Some methods have been developed to estimate blood pressures during cuff inflation. These methods, however, are generally inaccurate and/or slow. Consequently, such methods cannot provide a commercially useful determination of systolic pressure that must meet certain regulatory standards.
More recently, a suprasystolic measurement technique has been developed, as described by U.S. Pat. No. 6,994,675. This technique includes inflating a cuff to a “suprasystolic pressure,” about 10-40 mmHg above a patient's systolic pressure. Suprasystolic pressure can be maintained while signals from the occluded artery are collected. These signals are processed to determine a number of hemodynamic parameters, such as, for example, aortic compliance.
Current suprasystolic methods require determining a patient's systolic blood pressure prior to inflating the cuff because the suprasystolic pressure is directly proportional to the systolic pressure. As described above, current methods for accurately determining systolic pressure rely on inflating and then deflating a cuff. Thereafter, the cuff is re-inflated to a suprasystolic pressure (i.e., about 10-40 mmHg above systole). Such repeated inflation and deflation of the cuff takes additional time and exposes the patient to the additional discomfort.

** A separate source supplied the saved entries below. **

Lemma realloc_ok m n : malloc_ok n = true -> exists m', OPENSSL_realloc m n = Some m'.
Proof. intros E; unfold OPENSSL_realloc, OPENSSL_malloc; rewrite E; eauto. Qed.

Lemma calloc_spec num size : 0 <= num -> 0 <= size ->
  (forall block, OPENSSL_calloc num size = Some block -> block = zrep (num * size) 0) /\
  (SIZE_MAX < num * size -> OPENSSL_calloc num size = None).
Proof.
  intros Hn Hs; unfold OPENSSL_calloc, OPENSSL_zalloc, OPENSSL_malloc.
  destruct (negb (size =? 0) && (SIZE_MAX / size <? num)) eqn:E; [easy|].
  assert (num * size <= SIZE_MAX) as Hb.
  { destruct (Z.eq_dec size 0) as [-> |]; [unfold SIZE_MAX; lia|].
    rewrite (proj2 (Z.eqb_neq _ _)) in E by lia; cbn in E; bool_facts.
    pose proof (Z.mul_div_le SIZE_MAX size ltac:(lia)); nia. }
  split; [|lia]; rewrite uw_small by (unfold SIZE_MAX in Hb; pow2; nia).
  case_if; [|discriminate]; intros block [= <-].
  rewrite zsplice_0, zlen_zrep, zdrop_all, app_nil_r by (rewrite ?zlen_fresh; nia); reflexivity.
Qed.
End BlockLemmas.

(** * Comparison *)

Lemma lor_eq_0 x y : Z.lor x y = 0 <-> x = 0 /\ y = 0.
Proof. apply Z.lor_eq_0_iff. Qed.

Lemma memcmp_fold a b l x : bytes a -> bytes b -> byte x ->
  fold_left (fun x i => u8 (Z.lor x (Z.lxor (znth a (Z.of_nat i)) (znth b (Z.of_nat i))))) l x = 0 <->
  x = 0 /\ Forall (fun i => znth a (Z.of_nat i) = znth b (Z.of_nat i)) l.
Proof.
  intros Ha Hb; revert x; induction l as [|i l IH]; intros x Hx; cbn [fold_left].
  { split; [intros ->; auto|now intros []]. }
  assert (byte (Z.lor x (Z.lxor (znth a (Z.of_nat i)) (znth b (Z.of_nat i))))) as Hl.
  { pose proof (bytes_znth a (Z.of_nat i) Ha) as Ba; pose proof (bytes_znth b (Z.of_nat i) Hb) as Bb.
    unfold byte in *; apply (lor_small _ _ 8); [lia..|apply lxor_small; lia]. }
  rewrite u8_id by auto; rewrite IH by auto; rewrite lor_eq_0, Forall_cons, Z.lxor_eq_0_iff; tauto.
Qed.
(* ===== verification/Cbs.v ===== *)
(** CBS: the byte-string reader of crypto/bytestring/cbs.c (lines 29-279).

    A [CBS] is the window of bytes [data[0..len)] that the C struct points at.
    Every reader is an [ST CBS] computation: it returns what the C function
    stores in its out-parameter when it returns one, and the window that is
    left, also when it returns zero. *)

From S2P Require Import Prelude Mem.

Definition CBS : Type := list Z.

Definition CBS_init (data : list Z) (len : Z) : CBS := ztake len data.

Definition CBS_len (cbs : CBS) : Z := zlen cbs.
Definition CBS_data (cbs : CBS) : list Z := cbs.

Definition cbs_get (n : Z) : ST CBS (list Z) := fun cbs =>
  if CBS_len cbs <? n then (None, cbs) else (Some (ztake n cbs), zdrop n cbs).

Definition CBS_skip (len : Z) : ST CBS unit := let! _ := cbs_get len in st_ret tt.

(** [CBS_stow] copies the window to the heap; [None] is an allocation failure. *)
Definition CBS_stow `{Allocator} (cbs : CBS) : option (list Z) :=
  if CBS_len cbs =? 0 then Some [] else OPENSSL_memdup cbs (CBS_len cbs).

Definition CBS_strdup `{Allocator} (cbs : CBS) : option (list Z) := OPENSSL_strndup cbs (CBS_len cbs).

Definition CBS_contains_zero_byte (cbs : CBS) : bool :=
  match OPENSSL_memchr cbs 0 with Some _ => true | None => false end.

Definition CBS_mem_equal (cbs data : list Z) : bool :=
  if negb (zlen data =? CBS_len cbs) then false
  else CRYPTO_memcmp cbs data (CBS_len cbs) =? 0.

(** The loop of [cbs_get_u]: shift in one byte at a time, in a [uint64_t]. *)
Definition shift_in (result b : Z) : Z := Z.lor (u64 (Z.shiftl result 8)) b.

Definition cbs_get_u (len : Z) : ST CBS Z :=
  let! data := cbs_get len in
  st_ret (fold_left shift_in data 0).

Definition CBS_get_u8 : ST CBS Z := let! v := cbs_get 1 in st_ret (znth v 0).

Definition CBS_get_u16 : ST CBS Z := let! v := cbs_get_u 2 in st_ret (u16 v).

Definition CRYPTO_bswap2 (x : Z) : Z := u16 (Z.lor (Z.shiftr x 8) (Z.shiftl x 8)).

Definition CRYPTO_bswap4 (x : Z) : Z :=
  let x := u32 (Z.lor (Z.shiftr x 16) (Z.shiftl x 16)) in
  u32 (Z.lor (Z.shiftr (Z.land x 0xff00ff00) 8) (Z.shiftl (Z.land x 0x00ff00ff) 8)).

Definition CRYPTO_bswap8 (x : Z) : Z :=
  Z.lor (CRYPTO_bswap4 (u32 (Z.shiftr x 32))) (Z.shiftl (CRYPTO_bswap4 (u32 x)) 32).

Definition CBS_get_u16le : ST CBS Z := let! v := CBS_get_u16 in st_ret (CRYPTO_bswap2 v).
Definition CBS_get_u24 : ST CBS Z := let! v := cbs_get_u 3 in st_ret (u32 v).
Definition CBS_get_u32 : ST CBS Z := let! v := cbs_get_u 4 in st_ret (u32 v).
Definition CBS_get_u32le : ST CBS Z := let! v := CBS_get_u32 in st_ret (CRYPTO_bswap4 v).
Definition CBS_get_u64 : ST CBS Z := cbs_get_u 8.
Definition CBS_get_u64le : ST CBS Z := let! v := cbs_get_u 8 in st_ret (CRYPTO_bswap8 v).

Definition CBS_get_last_u8 : ST CBS Z := fun cbs =>
  if CBS_len cbs =? 0 then (None, cbs)
  else (Some (znth cbs (CBS_len cbs - 1)), ztake (CBS_len cbs - 1) cbs).

Definition CBS_get_bytes (len : Z) : ST CBS CBS :=
  let! v := cbs_get len in st_ret (CBS_init v len).

Definition CBS_copy_bytes (len : Z) : ST CBS (list Z) := cbs_get len.

Definition cbs_get_length_prefixed (len_len : Z) : ST CBS CBS :=
  let! len := cbs_get_u len_len in
  CBS_get_bytes len.

Definition CBS_get_u8_length_prefixed : ST CBS CBS := cbs_get_length_prefixed 1.
Definition CBS_get_u16_length_prefixed : ST CBS CBS := cbs_get_length_prefixed 2.
Definition CBS_get_u24_length_prefixed : ST CBS CBS := cbs_get_length_prefixed 3.

Definition CBS_get_until_first (c : Z) : ST CBS CBS := fun cbs =>
  match OPENSSL_memchr (CBS_data cbs) c with
  | None => (None, cbs)
  | Some split => CBS_get_bytes split cbs
  end.


(** The digit loop of [CBS_get_u64_decimal]; it ends at the first byte that is
    not a digit, which is not consumed. *)
Fixpoint u64_decimal_loop (v : Z) (seen_digit : bool) (cbs : CBS) : option Z * CBS :=
  match cbs with
  | [] => (if seen_digit then Some v else None, [])
  | c :: cbs' =>
      if negb (OPENSSL_isdigit c) then (if seen_digit then Some v else None, cbs)
      else if ((v =? 0) && seen_digit)
              || (UINT64_MAX / 10 <? v)
              || (UINT64_MAX - (c - 48) <? u64 (v * 10))
      then (None, cbs')
      else u64_decimal_loop (u64 (v * 10 + (c - 48))) true cbs'
  end.

Definition CBS_get_u64_decimal : ST CBS Z := u64_decimal_loop 0 false.

(** One byte per iteration of [parse_base128_integer]'s do-while loop. *)
Fixpoint base128_loop (v : Z) (cbs : CBS) : option Z * CBS :=
  match cbs with
  | [] => (None, [])
  | b :: cbs' =>
      if negb (Z.shiftr v (64 - 7) =? 0) then (None, cbs')
      else if (v =? 0) && (b =? 0x80) then (None, cbs')
      else
        let v := Z.lor (u64 (Z.shiftl v 7)) (Z.land b 0x7f) in
        if Z.land b 0x80 =? 0 then (Some v, cbs') else base128_loop v cbs'
  end.

Definition parse_base128_integer : ST CBS Z := base128_loop 0.

(** * Lemmas about the readers *)

Section Readers.
Implicit Types cbs out rest data : list Z.

Lemma cbs_get_app out rest n : n = zlen out -> cbs_get n (out ++ rest) = (Some out, rest).
Proof.
  intros ->; unfold cbs_get, CBS_len.
  destruct (Z.ltb_spec (zlen (out ++ rest)) (zlen out)); [zl|].
  now rewrite ztake_app, zdrop_app.
Qed.

Lemma cbs_get_inv n cbs out rest :
  0 <= n -> cbs_get n cbs = (Some out, rest) -> cbs = out ++ rest /\ zlen out = n.
Proof.
  unfold cbs_get, CBS_len; intros Hn.
  destruct (Z.ltb_spec (zlen cbs) n); [discriminate|intros [= <- <-]].
  split; [now rewrite ztake_zdrop|rewrite zlen_ztake; lia].
Qed.

Lemma cbs_get_none n cbs rest :
  cbs_get n cbs = (None, rest) -> rest = cbs /\ zlen cbs < n.
Proof.
  unfold cbs_get, CBS_len; destruct (Z.ltb_spec (zlen cbs) n); [intros [= <-]; auto|discriminate].
Qed.

Lemma CBS_get_bytes_app out rest n :
  n = zlen out -> CBS_get_bytes n (out ++ rest) = (Some out, rest).
Proof.
  intros E; unfold CBS_get_bytes; erewrite st_bind_some by (now apply cbs_get_app).
  unfold st_ret, CBS_init; now rewrite ztake_all by lia.
Qed.

Lemma CBS_get_bytes_inv n cbs out rest :
  0 <= n -> CBS_get_bytes n cbs = (Some out, rest) -> cbs = out ++ rest /\ zlen out = n.
Proof.
  unfold CBS_get_bytes; intros Hn H; st_inv H.
  apply cbs_get_inv in Hm as [-> E]; [|lia].
  unfold CBS_init; rewrite ztake_all by lia; auto.
Qed.

Lemma CBS_get_u8_cons b rest : CBS_get_u8 (b :: rest) = (Some b, rest).
Proof.
  unfold CBS_get_u8; change (b :: rest) with ([b] ++ rest).
  now erewrite st_bind_some by (now apply cbs_get_app).
Qed.

Lemma CBS_get_u8_nil : CBS_get_u8 [] = (None, []).
Proof. reflexivity. Qed.

Lemma CBS_get_u8_inv cbs b rest : CBS_get_u8 cbs = (Some b, rest) -> cbs = b :: rest.
Proof.
  destruct cbs; [discriminate|rewrite CBS_get_u8_cons; now intros [= -> ->]].
Qed.

Lemma shift_in_small r b : 0 <= r < 2 ^ 56 -> byte b -> shift_in r b = r * 256 + b.
Proof.
  intros Hr Hb; unfold shift_in, byte in *.
  rewrite Z.shiftl_mul_pow2, uw_small by (pow2; lia).
  rewrite (lor_disjoint r b 8); pow2; lia.
Qed.

(** Up to eight bytes the shift loop computes the big-endian value. *)
Lemma fold_shift_in data : bytes data -> zlen data <= 8 -> fold_left shift_in data 0 = be_val data.
Proof.
  induction data as [|b l IH] using rev_ind; intros Hb Hl; [reflexivity|].
  apply Forall_app in Hb as [Hb1 Hb2]; inversion_clear Hb2.
  rewrite zlen_app in Hl; change (zlen [b]) with 1 in Hl.
  rewrite fold_left_app; simpl; rewrite IH, be_val_snoc by (auto; lia).
  apply shift_in_small; [|assumption].
  pose proof (be_val_nonneg l Hb1); pose proof (be_val_bound l Hb1); split; [lia|].
  apply Z.lt_le_trans with (256 ^ zlen l); [lia|].
  change 256 with (2 ^ 8); rewrite <- Z.pow_mul_r by zl.
  apply Z.pow_le_mono_r; lia.
Qed.

Lemma cbs_get_u_app n data rest :
  n = zlen data -> bytes data -> n <= 8 ->
  cbs_get_u n (data ++ rest) = (Some (be_val data), rest).
Proof.
  intros; unfold cbs_get_u; erewrite st_bind_some by (now apply cbs_get_app).
  now rewrite fold_shift_in by (auto; lia).
Qed.

Lemma cbs_get_u_inv n cbs v rest :
  0 <= n <= 8 -> bytes cbs -> cbs_get_u n cbs = (Some v, rest) ->
  exists data, cbs = data ++ rest /\ zlen data = n /\ v = be_val data.
Proof.
  intros Hn Hb H; unfold cbs_get_u in H; st_inv H.
  apply cbs_get_inv in Hm as [-> E]; [|lia].
  apply bytes_app in Hb as [Hb _].
  exists a; rewrite fold_shift_in by (auto; lia); auto.
Qed.

(** Reading what a big-endian writer wrote. *)
Lemma cbs_get_u_be n v rest : (n <= 8)%nat -> 0 <= v < 256 ^ Z.of_nat n ->
  cbs_get_u (Z.of_nat n) (be_enc n v ++ rest) = (Some v, rest).
Proof.
  intros Hn Hv; rewrite cbs_get_u_app by (rewrite ?zlen_be_enc; auto using bytes_be_enc; lia).
  rewrite be_val_be_enc, Z.mod_small by lia; reflexivity.
Qed.

Lemma CBS_get_u16_be v rest : 0 <= v < 2 ^ 16 -> CBS_get_u16 (be_enc 2 v ++ rest) = (Some v, rest).
Proof.
  intros Hv; unfold CBS_get_u16; erewrite st_bind_some by (apply (cbs_get_u_be 2); [lia|exact Hv]).
  unfold st_ret; now rewrite uw_small.
Qed.

Lemma CBS_get_u24_be v rest : 0 <= v < 2 ^ 24 -> CBS_get_u24 (be_enc 3 v ++ rest) = (Some v, rest).
Proof.
  intros Hv; unfold CBS_get_u24; erewrite st_bind_some by (apply (cbs_get_u_be 3); [lia|exact Hv]).
  unfold st_ret; rewrite uw_small; [reflexivity|pow2; lia].
Qed.

Lemma get_length_prefixed_be n data rest : (n <= 8)%nat -> zlen data < 256 ^ Z.of_nat n ->
  cbs_get_length_prefixed (Z.of_nat n) (be_enc n (zlen data) ++ data ++ rest) = (Some data, rest).
Proof.
  intros Hn Hv; unfold cbs_get_length_prefixed.
  erewrite st_bind_some by (apply cbs_get_u_be; [lia|pose proof (zlen_nonneg data); lia]).
  now apply CBS_get_bytes_app.
Qed.

Lemma memchr_from_spec i c cbs :
  match memchr_from i cbs c with
  | Some k => exists pre post, cbs = pre ++ c :: post /\ k = i + zlen pre /\ c ∉ pre
  | None => c ∉ cbs
  end.
Proof.
  revert i; induction cbs as [|x l IH]; intros i; simpl; [set_solver|].
  destruct (Z.eqb_spec x c) as [->|Hx].
  - exists [], l; split; [reflexivity|]; split; [rewrite zlen_nil; lia|set_solver].
  - specialize (IH (i + 1)); destruct (memchr_from (i + 1) l c) as [k|].
    + destruct IH as (pre & post & -> & -> & Hn).
      exists (x :: pre), post; split; [reflexivity|]; rewrite zlen_cons; split; [lia|set_solver].
    + set_solver.
Qed.
End Readers.

(** * Byte swaps *)

Lemma bswap2_spec a b : byte a -> byte b -> CRYPTO_bswap2 (a * 2 ^ 8 + b) = b * 2 ^ 8 + a.
Proof.
  unfold byte, CRYPTO_bswap2; intros Ha Hb.
  rewrite Z.shiftr_div_pow2, Z.shiftl_mul_pow2, div_mul_add by (pow2; lia).
  rewrite Z.lor_comm, lor_disjoint by (pow2; lia); unfold uw; pow2.
  replace ((a * 256 + b) * 256 + a) with (a * 65536 + (b * 256 + a)) by lia.
  apply mod_mul_add; lia.
Qed.

Lemma bswap4_spec a b c d : byte a -> byte b -> byte c -> byte d ->
  CRYPTO_bswap4 (((a * 2 ^ 8 + b) * 2 ^ 8 + c) * 2 ^ 8 + d) = ((d * 2 ^ 8 + c) * 2 ^ 8 + b) * 2 ^ 8 + a.
Proof.
  unfold byte; intros Ha Hb Hc Hd; unfold CRYPTO_bswap4.
  set (h := a * 2 ^ 8 + b); set (l := c * 2 ^ 8 + d).
  replace ((h * 2 ^ 8 + c) * 2 ^ 8 + d) with (h * 2 ^ 16 + l) by (unfold l; lia).
  assert (0 <= h < 2 ^ 16 /\ 0 <= l < 2 ^ 16) as [Hh Hl] by (unfold h, l; pow2; lia).
  assert (u32 (Z.lor (Z.shiftr (h * 2 ^ 16 + l) 16) (Z.shiftl (h * 2 ^ 16 + l) 16)) = l * 2 ^ 16 + h) as ->.
  { rewrite Z.shiftr_div_pow2, Z.shiftl_mul_pow2, div_mul_add by lia.
    rewrite Z.lor_comm, lor_disjoint by lia; unfold uw.
    replace ((h * 2 ^ 16 + l) * 2 ^ 16 + h) with (h * 2 ^ 32 + (l * 2 ^ 16 + h)) by (pow2; lia).
    apply mod_mul_add; pow2; lia. }
  cbv zeta; replace (l * 2 ^ 16 + h) with (((c * 2 ^ 8 + d) * 2 ^ 8 + a) * 2 ^ 8 + b) by (unfold h, l; pow2; lia).
  assert (forall x, 0 <= x < 256 -> Z.land x 0xff = x) as Hff by
    (intros x Hx; change 0xff with (2 ^ 8 - 1); rewrite land_low, Z.mod_small by (pow2; lia); reflexivity).
  change 0xff00ff00 with (((0xff * 2 ^ 8 + 0) * 2 ^ 8 + 0xff) * 2 ^ 8 + 0).
  change 0x00ff00ff with (((0 * 2 ^ 8 + 0xff) * 2 ^ 8 + 0) * 2 ^ 8 + 0xff).
  rewrite !land_split, !Z.land_0_r, !Hff by (pow2; lia).
  rewrite Z.shiftr_div_pow2, Z.shiftl_mul_pow2, Z.mul_0_l, Z.add_0_l, Z.add_0_r by lia.
  rewrite Z.div_mul, Z.lor_comm by lia.
  replace (Z.lor _ _) with (Z.lor (((d * 2 ^ 8 + 0) * 2 ^ 8 + b) * 2 ^ 8 + 0) (((0 * 2 ^ 8 + c) * 2 ^ 8 + 0) * 2 ^ 8 + a)).
  - rewrite !lor_split, !Z.lor_0_l, !Z.lor_0_r by (pow2; lia); apply Z.mod_small; pow2; lia.
  - f_equal; lia.
Qed.

Lemma bswap8_spec h l : 0 <= h < 2 ^ 32 -> 0 <= l < 2 ^ 32 -> 0 <= CRYPTO_bswap4 h < 2 ^ 32 ->
  CRYPTO_bswap8 (h * 2 ^ 32 + l) = CRYPTO_bswap4 l * 2 ^ 32 + CRYPTO_bswap4 h.
Proof.
  intros Hh Hl Hs; unfold CRYPTO_bswap8.
  rewrite Z.shiftr_div_pow2, div_mul_add, uw_small by lia; unfold uw; rewrite mod_mul_add by lia.
  rewrite Z.shiftl_mul_pow2, Z.lor_comm, lor_disjoint by lia; reflexivity.
Qed.

(** A byte swap reverses the octets of a word. *)
Lemma bswap2_rev l : bytes l -> length l = 2%nat -> CRYPTO_bswap2 (be_val l) = be_val (rev l).
Proof.
  intros Hb Hl; destruct l as [|a [|b [|]]]; try discriminate.
  inversion_clear Hb as [|? ? Ha Hb1]; inversion_clear Hb1.
  apply bswap2_spec; auto.
Qed.

Lemma bswap4_rev l : bytes l -> length l = 4%nat -> CRYPTO_bswap4 (be_val l) = be_val (rev l).
Proof.
  intros Hb Hl; destruct l as [|a [|b [|c [|d [|]]]]]; try discriminate.
  rewrite !bytes_cons in Hb; destruct Hb as (? & ? & ? & ? & _); apply bswap4_spec; auto.
Qed.

Lemma bswap8_rev l : bytes l -> length l = 8%nat -> CRYPTO_bswap8 (be_val l) = be_val (rev l).
Proof.
  intros Hb Hl; rewrite <- (take_drop 4 l) in Hb |- *; apply bytes_app in Hb as [Hb1 Hb2].
  assert (length (take 4 l) = 4%nat /\ length (drop 4 l) = 4%nat) as [H1 H2] by
    (rewrite length_take, length_drop; lia).
  set (h := take 4 l) in *; set (k := drop 4 l) in *.
  assert (forall x, bytes x -> length x = 4%nat -> 0 <= be_val x < 2 ^ 32) as Hr.
  { intros x Hx Hx4; pose proof (be_val_nonneg x Hx); pose proof (be_val_bound x Hx) as Hu.
    unfold zlen in Hu; rewrite Hx4 in Hu; change (256 ^ Z.of_nat 4) with (2 ^ 32) in Hu; lia. }
  assert (forall x : list Z, length x = 4%nat -> 256 ^ zlen x = 2 ^ 32) as Hp by (intros x Hx; unfold zlen; now rewrite Hx).
  rewrite rev_app_distr, !be_val_app, !Hp by now rewrite ?length_rev.
  rewrite bswap8_spec, !bswap4_rev; auto.
  rewrite bswap4_rev by auto; apply Hr; [now apply Forall_rev|now rewrite length_rev].
Qed.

The present disclosure is directed to systems and methods for providing a suprasystolic measurement in less time and with less patient discomfort than prior techniques. In one exemplary embodiment, a patient's systolic pressure can be determined during cuff inflation. Following inflation, the cuff can be maintained at a suprasystolic pressure determined by the systolic pressure. During this suprasystolic phase, signals from the patient can be measured and analyzed to determine one or more hemodynamic parameters. Thus, data obtained during an inflationary, or dynamic phase, of a pressure cycle may be used in real time to determine if and how a suprasystolic measurement should be conducted. Combining a systolic pressure determination and suprasystolic measurement into a single pressure cycle can reduce cycle time and minimize patient discomfort.